Provided records Start Marker

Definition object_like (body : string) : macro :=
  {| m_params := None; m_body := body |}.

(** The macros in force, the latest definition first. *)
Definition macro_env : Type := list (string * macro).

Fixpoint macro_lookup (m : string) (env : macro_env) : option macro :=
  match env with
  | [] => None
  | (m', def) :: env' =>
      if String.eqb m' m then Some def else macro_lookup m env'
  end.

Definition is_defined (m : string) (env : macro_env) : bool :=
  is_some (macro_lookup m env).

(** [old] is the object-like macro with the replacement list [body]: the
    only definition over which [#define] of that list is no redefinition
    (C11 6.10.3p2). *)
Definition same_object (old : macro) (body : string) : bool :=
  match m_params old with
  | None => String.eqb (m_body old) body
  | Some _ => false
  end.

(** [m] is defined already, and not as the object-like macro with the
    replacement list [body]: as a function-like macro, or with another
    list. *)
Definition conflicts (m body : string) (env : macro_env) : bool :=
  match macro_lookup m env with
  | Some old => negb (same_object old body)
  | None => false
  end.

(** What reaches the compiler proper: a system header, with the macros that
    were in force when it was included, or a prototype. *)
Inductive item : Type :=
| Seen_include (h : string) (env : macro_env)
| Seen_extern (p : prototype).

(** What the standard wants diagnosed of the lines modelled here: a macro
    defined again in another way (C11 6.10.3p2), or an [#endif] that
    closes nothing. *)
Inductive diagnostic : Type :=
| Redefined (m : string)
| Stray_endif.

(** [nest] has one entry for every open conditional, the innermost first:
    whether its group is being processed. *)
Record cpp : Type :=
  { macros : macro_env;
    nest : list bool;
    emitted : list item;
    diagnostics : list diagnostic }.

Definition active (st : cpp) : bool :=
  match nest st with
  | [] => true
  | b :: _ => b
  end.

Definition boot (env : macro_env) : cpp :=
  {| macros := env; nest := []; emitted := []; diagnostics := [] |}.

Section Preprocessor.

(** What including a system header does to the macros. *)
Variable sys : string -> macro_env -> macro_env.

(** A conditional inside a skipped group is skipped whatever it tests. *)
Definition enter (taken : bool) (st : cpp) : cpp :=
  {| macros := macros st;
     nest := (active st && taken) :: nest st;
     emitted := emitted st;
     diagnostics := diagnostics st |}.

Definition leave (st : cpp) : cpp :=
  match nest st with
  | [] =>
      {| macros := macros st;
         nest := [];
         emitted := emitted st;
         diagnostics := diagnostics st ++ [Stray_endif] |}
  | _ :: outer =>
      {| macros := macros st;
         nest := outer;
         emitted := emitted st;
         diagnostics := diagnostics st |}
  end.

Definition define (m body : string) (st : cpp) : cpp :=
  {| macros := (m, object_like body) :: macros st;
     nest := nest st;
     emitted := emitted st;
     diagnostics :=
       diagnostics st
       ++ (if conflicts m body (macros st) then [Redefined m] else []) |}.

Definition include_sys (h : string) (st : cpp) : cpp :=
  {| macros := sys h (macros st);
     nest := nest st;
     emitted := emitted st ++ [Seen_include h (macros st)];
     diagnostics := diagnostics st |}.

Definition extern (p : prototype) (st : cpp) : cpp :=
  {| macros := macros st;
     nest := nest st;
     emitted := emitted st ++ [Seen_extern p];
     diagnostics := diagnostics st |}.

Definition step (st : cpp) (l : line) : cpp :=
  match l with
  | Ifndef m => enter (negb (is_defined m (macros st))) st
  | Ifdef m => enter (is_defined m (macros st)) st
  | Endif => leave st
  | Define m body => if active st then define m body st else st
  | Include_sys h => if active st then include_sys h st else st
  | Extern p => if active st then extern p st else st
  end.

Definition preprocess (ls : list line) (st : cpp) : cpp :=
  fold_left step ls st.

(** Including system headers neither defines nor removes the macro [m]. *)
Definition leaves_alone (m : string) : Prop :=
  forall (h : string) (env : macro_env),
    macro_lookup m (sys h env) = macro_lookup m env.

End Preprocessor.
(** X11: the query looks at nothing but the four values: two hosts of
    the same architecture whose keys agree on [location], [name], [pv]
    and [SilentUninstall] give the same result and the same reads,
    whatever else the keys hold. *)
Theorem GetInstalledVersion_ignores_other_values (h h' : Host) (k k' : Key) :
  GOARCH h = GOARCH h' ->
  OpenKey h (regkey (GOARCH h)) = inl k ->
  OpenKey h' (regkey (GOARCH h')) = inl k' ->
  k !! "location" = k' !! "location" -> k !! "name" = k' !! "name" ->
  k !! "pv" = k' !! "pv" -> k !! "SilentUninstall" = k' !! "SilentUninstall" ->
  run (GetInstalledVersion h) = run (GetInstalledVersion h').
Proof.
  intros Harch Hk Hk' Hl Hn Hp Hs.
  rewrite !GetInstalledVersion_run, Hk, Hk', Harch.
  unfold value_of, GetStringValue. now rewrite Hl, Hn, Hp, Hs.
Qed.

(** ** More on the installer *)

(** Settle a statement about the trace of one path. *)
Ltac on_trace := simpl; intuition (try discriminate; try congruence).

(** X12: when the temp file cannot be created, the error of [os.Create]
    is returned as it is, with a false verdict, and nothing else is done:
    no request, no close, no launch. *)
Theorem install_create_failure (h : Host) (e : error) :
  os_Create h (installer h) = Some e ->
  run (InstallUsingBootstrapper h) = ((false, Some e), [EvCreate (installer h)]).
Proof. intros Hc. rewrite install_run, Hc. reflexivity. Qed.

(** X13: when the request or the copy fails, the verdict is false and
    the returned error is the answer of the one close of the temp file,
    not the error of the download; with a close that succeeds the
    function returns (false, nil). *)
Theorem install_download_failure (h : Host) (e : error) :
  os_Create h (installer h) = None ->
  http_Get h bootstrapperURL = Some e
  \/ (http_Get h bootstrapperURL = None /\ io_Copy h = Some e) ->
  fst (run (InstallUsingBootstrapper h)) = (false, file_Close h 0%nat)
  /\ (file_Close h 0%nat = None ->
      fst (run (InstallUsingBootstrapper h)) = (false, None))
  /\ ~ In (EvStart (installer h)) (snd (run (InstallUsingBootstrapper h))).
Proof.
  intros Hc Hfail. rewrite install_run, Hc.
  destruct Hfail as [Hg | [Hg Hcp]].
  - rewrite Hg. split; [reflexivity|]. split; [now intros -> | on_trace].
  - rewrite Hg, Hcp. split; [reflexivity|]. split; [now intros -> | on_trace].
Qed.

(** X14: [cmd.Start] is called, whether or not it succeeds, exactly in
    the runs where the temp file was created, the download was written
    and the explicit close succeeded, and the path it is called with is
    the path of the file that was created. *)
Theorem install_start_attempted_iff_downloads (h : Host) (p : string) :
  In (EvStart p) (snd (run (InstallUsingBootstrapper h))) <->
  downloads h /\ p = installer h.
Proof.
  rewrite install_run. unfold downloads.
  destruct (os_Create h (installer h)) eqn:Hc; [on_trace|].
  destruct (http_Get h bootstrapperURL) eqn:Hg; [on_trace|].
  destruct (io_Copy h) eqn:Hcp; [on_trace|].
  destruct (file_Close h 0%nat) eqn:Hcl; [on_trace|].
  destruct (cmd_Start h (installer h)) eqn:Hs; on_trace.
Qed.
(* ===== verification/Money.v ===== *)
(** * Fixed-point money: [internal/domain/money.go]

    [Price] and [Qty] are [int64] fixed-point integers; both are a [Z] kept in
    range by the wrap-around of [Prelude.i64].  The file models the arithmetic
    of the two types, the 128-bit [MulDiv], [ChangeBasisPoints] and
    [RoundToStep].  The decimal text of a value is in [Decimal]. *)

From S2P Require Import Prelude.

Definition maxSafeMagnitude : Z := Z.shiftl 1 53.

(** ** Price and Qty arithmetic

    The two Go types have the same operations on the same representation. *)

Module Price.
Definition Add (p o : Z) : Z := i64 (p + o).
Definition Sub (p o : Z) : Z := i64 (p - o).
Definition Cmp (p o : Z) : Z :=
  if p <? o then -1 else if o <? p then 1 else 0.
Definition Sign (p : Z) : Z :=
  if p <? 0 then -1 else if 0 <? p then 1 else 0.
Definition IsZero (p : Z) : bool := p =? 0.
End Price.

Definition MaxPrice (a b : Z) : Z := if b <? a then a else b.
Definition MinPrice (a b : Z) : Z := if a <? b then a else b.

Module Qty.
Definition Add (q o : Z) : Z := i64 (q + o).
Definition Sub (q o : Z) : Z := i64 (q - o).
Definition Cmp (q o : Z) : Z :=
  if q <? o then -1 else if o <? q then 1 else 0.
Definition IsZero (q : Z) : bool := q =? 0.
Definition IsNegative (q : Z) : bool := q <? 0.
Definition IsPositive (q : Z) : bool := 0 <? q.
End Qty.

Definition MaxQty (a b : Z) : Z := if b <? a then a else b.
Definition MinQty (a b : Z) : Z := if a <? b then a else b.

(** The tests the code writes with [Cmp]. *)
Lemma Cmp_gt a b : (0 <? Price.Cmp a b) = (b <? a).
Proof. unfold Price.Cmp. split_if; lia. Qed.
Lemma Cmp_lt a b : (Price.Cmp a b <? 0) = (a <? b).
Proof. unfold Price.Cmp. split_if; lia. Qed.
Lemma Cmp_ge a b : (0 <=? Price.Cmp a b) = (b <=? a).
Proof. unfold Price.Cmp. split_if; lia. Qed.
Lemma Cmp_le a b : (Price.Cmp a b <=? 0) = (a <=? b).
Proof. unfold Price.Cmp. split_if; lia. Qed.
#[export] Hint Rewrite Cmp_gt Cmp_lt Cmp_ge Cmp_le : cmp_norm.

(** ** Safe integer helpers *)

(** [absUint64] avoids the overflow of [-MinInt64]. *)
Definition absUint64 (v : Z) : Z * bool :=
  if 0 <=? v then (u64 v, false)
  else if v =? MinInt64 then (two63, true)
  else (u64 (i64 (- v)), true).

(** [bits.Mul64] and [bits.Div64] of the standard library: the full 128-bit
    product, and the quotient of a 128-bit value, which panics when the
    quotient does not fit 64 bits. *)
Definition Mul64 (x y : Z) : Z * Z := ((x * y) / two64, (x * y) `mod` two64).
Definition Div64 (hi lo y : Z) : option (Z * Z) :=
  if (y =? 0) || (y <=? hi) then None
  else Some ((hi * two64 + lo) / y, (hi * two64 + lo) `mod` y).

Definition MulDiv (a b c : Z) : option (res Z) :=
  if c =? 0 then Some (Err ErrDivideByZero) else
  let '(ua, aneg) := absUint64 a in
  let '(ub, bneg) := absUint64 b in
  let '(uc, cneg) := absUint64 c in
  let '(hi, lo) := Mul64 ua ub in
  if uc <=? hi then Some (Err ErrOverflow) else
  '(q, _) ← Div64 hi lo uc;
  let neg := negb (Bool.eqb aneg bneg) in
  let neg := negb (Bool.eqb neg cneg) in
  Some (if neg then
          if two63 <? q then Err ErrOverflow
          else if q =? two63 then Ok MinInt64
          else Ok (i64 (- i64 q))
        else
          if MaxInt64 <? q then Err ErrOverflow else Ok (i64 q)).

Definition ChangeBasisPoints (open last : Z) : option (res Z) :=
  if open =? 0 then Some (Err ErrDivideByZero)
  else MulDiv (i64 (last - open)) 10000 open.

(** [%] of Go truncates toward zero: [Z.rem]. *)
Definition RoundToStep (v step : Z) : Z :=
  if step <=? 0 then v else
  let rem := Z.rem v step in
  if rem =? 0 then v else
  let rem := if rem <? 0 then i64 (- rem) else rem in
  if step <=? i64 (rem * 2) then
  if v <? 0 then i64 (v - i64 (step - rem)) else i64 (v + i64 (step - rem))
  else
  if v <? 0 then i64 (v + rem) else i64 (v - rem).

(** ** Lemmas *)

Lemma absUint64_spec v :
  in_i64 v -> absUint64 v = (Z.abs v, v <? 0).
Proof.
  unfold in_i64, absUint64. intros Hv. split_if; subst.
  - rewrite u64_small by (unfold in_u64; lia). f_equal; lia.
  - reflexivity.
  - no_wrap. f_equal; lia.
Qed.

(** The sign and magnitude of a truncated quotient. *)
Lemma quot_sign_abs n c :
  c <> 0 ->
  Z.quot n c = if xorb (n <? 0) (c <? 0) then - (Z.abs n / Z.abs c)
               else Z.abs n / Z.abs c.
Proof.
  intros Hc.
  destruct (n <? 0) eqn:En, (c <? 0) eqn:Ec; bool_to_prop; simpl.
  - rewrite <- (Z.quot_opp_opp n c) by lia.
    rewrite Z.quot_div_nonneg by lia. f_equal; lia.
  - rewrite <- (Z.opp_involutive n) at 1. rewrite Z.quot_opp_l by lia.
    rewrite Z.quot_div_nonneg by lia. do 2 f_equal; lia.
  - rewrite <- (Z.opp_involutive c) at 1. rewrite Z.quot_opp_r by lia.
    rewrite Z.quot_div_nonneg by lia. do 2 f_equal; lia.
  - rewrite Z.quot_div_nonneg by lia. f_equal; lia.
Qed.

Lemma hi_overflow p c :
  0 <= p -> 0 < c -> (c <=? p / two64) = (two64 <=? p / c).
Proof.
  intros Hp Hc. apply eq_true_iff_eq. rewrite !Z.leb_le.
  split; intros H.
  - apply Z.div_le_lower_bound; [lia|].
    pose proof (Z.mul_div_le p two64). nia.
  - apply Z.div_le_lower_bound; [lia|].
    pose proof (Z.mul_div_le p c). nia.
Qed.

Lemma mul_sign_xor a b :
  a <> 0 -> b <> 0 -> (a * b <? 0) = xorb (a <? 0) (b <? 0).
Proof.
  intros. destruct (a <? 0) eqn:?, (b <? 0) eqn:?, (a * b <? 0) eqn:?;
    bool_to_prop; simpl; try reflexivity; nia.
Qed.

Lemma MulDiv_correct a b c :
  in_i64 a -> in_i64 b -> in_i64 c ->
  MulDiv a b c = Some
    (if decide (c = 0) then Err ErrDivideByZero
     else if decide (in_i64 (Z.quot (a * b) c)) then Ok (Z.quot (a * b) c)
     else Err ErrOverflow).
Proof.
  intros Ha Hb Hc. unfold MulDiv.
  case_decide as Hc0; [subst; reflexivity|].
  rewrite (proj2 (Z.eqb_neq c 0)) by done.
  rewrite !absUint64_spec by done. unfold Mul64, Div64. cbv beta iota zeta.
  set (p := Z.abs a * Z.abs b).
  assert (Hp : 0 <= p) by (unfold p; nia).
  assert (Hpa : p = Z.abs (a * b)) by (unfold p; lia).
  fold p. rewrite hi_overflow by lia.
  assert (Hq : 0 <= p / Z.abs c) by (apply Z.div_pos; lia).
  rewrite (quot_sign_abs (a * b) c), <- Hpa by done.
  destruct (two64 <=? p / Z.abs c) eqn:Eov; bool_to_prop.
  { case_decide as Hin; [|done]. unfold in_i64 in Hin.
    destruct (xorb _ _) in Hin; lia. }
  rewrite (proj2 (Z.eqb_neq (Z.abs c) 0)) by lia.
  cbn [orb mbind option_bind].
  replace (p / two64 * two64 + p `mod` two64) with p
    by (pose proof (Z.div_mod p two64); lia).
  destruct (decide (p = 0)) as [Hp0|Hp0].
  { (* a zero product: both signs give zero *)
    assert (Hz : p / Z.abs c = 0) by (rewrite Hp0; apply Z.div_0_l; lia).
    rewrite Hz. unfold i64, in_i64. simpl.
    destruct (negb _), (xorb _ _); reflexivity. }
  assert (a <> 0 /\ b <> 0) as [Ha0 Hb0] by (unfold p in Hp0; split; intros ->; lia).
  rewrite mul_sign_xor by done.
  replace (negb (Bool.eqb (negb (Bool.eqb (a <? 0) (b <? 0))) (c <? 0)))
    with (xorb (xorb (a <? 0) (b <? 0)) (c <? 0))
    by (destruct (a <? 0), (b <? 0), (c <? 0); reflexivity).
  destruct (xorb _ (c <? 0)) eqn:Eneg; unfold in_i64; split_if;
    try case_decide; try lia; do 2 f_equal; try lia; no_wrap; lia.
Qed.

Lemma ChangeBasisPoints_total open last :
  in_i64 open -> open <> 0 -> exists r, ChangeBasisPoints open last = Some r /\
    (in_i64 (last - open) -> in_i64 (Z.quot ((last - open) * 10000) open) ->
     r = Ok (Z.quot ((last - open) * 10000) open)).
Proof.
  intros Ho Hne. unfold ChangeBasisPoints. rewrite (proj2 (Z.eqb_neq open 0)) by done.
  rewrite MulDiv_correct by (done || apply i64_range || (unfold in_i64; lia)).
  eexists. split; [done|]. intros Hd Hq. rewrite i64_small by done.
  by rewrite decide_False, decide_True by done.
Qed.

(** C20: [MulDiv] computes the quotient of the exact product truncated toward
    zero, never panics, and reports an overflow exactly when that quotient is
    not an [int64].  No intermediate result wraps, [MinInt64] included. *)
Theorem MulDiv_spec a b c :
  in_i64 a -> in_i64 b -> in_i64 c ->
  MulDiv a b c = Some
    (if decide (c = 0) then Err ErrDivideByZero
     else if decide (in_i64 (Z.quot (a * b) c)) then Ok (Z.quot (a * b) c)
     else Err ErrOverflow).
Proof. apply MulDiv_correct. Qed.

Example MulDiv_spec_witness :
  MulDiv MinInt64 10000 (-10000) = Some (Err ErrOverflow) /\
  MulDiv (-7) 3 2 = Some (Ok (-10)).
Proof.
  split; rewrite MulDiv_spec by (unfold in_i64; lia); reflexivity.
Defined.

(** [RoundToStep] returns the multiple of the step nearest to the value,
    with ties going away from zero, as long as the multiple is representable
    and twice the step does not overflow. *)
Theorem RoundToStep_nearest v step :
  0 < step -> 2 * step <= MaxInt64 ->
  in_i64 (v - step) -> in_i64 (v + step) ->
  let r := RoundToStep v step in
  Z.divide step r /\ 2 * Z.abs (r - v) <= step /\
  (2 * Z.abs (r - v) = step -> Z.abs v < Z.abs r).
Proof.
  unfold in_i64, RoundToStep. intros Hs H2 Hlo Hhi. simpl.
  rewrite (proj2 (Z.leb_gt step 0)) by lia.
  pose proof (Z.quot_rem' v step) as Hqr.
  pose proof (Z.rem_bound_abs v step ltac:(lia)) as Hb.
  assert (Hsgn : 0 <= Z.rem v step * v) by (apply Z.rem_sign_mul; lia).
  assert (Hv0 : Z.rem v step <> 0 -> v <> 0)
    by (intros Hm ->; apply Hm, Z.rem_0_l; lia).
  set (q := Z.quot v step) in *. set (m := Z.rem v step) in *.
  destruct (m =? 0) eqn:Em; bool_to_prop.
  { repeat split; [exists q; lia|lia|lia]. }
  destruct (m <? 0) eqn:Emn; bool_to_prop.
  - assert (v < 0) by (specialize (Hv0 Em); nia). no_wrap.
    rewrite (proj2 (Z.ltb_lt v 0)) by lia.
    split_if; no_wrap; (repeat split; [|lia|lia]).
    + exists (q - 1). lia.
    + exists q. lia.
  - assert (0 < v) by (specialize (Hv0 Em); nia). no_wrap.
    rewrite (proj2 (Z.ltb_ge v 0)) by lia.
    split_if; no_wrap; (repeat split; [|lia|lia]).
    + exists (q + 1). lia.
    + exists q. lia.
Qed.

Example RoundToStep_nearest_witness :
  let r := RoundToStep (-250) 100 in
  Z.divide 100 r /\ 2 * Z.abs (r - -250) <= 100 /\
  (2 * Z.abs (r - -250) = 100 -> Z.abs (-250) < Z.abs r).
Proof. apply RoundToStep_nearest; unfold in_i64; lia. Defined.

Provided records End Marker

**Work request**
What is asked for is an exact copy of the lines above from the one containing "OpenKey h' (regkey (GOARCH h')) = inl k' ->" through the one containing "run (InstallUsingBootstrapper h) = ((false, Some", and only those.

**Task output**
  OpenKey h' (regkey (GOARCH h')) = inl k' ->
  k !! "location" = k' !! "location" -> k !! "name" = k' !! "name" ->
  k !! "pv" = k' !! "pv" -> k !! "SilentUninstall" = k' !! "SilentUninstall" ->
  run (GetInstalledVersion h) = run (GetInstalledVersion h').
Proof.
  intros Harch Hk Hk' Hl Hn Hp Hs.
  rewrite !GetInstalledVersion_run, Hk, Hk', Harch.
  unfold value_of, GetStringValue. now rewrite Hl, Hn, Hp, Hs.
Qed.

(** ** More on the installer *)

(** Settle a statement about the trace of one path. *)
Ltac on_trace := simpl; intuition (try discriminate; try congruence).

(** X12: when the temp file cannot be created, the error of [os.Create]
    is returned as it is, with a false verdict, and nothing else is done:
    no request, no close, no launch. *)
Theorem install_create_failure (h : Host) (e : error) :
  os_Create h (installer h) = Some e ->
  run (InstallUsingBootstrapper h) = ((false, Some e), [EvCreate (installer h)]).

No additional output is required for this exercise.